* Assignment *
Show all the lines in the data below that include the word "version".

====== Listed records ======

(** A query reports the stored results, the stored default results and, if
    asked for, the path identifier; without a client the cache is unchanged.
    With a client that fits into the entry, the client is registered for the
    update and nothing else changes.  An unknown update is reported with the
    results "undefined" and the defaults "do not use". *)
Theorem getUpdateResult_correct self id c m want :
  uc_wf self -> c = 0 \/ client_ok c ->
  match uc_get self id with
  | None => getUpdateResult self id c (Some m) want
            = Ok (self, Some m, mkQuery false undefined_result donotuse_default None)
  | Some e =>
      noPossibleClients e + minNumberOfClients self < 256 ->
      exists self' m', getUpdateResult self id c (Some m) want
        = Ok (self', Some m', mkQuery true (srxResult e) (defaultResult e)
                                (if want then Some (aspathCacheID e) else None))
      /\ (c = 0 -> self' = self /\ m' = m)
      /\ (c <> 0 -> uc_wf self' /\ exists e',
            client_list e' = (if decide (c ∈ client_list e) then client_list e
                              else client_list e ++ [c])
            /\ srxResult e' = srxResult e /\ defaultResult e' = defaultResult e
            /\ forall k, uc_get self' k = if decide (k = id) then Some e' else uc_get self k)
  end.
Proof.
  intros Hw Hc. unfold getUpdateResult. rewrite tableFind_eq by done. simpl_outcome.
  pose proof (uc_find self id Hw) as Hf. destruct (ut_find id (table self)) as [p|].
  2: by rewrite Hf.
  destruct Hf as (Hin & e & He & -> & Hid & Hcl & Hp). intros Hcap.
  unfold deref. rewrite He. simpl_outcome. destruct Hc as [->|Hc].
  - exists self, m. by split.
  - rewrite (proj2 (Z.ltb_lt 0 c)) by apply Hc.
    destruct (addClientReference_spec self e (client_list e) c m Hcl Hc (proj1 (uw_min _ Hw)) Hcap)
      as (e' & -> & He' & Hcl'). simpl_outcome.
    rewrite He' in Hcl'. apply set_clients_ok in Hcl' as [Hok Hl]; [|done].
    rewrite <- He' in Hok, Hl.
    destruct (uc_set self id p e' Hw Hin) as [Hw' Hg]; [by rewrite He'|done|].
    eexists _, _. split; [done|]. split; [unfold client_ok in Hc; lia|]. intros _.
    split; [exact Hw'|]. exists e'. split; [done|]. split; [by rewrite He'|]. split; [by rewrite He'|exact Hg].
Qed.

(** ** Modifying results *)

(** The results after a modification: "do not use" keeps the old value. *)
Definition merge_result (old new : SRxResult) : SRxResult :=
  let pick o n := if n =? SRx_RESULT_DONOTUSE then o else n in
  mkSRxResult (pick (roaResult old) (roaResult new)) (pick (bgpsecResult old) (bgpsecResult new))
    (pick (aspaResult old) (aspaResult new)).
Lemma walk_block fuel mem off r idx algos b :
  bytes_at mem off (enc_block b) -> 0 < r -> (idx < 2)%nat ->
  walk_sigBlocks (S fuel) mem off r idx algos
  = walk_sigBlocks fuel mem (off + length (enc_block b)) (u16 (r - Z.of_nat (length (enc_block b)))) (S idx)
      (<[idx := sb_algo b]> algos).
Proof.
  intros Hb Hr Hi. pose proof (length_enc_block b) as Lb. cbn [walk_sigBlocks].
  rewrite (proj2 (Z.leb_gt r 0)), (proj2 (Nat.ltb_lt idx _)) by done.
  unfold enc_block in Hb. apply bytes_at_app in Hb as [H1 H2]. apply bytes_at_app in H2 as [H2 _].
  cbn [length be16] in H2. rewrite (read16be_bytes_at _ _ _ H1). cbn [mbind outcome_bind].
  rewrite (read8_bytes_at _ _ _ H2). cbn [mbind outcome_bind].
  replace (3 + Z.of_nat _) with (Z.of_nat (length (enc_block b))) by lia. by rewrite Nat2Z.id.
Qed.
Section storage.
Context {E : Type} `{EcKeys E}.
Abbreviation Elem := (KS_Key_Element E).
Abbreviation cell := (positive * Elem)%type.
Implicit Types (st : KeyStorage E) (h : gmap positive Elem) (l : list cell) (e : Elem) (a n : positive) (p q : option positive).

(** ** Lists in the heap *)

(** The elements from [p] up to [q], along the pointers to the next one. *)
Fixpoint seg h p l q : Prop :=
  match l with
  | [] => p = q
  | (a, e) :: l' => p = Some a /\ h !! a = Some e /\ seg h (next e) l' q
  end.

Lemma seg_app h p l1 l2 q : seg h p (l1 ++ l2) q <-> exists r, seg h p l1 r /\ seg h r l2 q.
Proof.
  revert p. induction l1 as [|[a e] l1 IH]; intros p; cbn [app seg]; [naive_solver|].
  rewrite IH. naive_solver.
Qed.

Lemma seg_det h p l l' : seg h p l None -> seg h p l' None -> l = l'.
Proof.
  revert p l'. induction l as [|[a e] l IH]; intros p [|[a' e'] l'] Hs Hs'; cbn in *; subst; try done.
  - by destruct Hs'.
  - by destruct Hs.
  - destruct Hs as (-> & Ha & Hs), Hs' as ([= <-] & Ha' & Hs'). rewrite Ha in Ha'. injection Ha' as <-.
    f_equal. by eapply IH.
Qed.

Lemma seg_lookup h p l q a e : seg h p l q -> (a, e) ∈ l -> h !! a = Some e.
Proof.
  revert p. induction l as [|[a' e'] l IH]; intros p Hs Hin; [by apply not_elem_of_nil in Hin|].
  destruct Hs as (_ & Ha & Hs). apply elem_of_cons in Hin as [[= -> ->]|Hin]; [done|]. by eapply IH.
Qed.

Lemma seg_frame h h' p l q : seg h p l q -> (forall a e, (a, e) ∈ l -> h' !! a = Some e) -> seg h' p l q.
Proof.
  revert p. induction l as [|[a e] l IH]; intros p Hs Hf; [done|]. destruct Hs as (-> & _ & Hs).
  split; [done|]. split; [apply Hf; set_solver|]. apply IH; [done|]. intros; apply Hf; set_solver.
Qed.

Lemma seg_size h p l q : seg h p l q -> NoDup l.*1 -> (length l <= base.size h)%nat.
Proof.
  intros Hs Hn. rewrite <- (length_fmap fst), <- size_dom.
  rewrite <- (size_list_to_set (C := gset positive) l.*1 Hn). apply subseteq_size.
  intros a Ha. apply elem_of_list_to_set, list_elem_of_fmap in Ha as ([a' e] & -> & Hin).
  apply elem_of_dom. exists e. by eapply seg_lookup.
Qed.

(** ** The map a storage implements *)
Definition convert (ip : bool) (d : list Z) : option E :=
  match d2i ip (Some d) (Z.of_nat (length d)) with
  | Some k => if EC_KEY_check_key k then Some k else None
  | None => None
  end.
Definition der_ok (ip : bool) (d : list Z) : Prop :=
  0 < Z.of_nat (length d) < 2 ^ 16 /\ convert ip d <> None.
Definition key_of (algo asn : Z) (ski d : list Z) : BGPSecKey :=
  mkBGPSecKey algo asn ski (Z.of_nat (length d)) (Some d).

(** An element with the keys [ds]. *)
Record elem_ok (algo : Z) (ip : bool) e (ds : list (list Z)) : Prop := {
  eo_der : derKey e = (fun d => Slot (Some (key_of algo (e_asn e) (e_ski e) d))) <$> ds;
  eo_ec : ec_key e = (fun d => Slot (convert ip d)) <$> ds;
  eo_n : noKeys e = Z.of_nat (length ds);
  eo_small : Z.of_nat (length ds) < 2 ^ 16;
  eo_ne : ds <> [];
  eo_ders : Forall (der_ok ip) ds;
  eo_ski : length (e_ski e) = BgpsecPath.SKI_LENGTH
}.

======
====== Listed records ======

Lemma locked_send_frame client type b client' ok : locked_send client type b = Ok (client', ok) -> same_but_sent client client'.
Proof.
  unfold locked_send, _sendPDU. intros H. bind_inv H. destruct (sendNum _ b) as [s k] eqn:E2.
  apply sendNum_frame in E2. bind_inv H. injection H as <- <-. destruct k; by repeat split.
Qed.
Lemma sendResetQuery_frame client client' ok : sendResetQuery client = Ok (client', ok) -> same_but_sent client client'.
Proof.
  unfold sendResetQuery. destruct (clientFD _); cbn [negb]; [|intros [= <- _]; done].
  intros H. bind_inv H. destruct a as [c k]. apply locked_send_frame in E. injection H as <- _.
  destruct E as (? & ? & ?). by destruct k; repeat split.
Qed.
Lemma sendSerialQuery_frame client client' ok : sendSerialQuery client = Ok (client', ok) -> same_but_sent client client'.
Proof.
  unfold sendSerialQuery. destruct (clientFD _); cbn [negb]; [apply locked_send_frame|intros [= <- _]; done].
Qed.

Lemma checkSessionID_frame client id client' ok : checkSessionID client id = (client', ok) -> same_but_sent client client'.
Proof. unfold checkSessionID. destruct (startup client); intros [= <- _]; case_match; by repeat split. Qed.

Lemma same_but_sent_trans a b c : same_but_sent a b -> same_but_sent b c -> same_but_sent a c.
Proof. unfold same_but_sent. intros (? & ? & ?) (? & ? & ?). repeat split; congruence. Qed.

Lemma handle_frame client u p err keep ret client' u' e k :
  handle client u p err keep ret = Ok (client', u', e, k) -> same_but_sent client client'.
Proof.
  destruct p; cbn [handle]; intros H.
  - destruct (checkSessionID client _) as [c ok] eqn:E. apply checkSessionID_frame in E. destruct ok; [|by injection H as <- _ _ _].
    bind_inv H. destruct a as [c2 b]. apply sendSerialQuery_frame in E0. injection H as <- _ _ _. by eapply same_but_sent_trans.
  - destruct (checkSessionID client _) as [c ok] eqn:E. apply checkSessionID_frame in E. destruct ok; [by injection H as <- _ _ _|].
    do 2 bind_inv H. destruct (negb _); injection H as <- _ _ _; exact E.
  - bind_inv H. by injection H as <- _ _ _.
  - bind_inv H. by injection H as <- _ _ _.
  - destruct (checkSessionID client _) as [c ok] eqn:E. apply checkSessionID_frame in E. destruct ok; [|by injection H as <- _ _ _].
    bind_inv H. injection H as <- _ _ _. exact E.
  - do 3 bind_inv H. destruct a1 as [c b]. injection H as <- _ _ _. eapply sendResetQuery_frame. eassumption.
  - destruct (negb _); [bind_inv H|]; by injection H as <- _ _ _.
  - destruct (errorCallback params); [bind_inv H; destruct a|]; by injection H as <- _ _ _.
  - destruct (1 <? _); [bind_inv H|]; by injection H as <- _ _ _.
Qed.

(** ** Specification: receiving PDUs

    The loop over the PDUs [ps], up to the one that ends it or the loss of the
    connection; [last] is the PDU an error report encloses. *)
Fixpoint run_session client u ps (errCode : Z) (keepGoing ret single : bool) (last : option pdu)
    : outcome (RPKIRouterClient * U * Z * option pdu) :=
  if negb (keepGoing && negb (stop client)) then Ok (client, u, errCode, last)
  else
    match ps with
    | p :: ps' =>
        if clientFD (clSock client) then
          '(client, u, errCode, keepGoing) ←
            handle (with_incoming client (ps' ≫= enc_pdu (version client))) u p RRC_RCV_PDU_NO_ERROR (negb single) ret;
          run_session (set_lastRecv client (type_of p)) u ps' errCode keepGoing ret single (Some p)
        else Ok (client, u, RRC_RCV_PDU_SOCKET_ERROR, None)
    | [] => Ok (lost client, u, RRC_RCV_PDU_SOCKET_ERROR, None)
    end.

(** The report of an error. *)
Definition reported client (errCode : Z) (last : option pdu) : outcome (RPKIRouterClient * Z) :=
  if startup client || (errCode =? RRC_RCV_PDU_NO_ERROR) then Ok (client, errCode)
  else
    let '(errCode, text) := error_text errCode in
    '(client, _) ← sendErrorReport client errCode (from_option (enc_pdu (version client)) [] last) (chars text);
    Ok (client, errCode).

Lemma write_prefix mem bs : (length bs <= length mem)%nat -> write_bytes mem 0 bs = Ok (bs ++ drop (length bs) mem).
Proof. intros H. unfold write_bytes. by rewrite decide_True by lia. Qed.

======

* Reply *
            handle (with_incoming client (ps' ≫= enc_pdu (version client))) u p RRC_RCV_PDU_NO_ERROR (negb single) ret;
    '(client, _) ← sendErrorReport client errCode (from_option (enc_pdu (version client)) [] last) (chars text);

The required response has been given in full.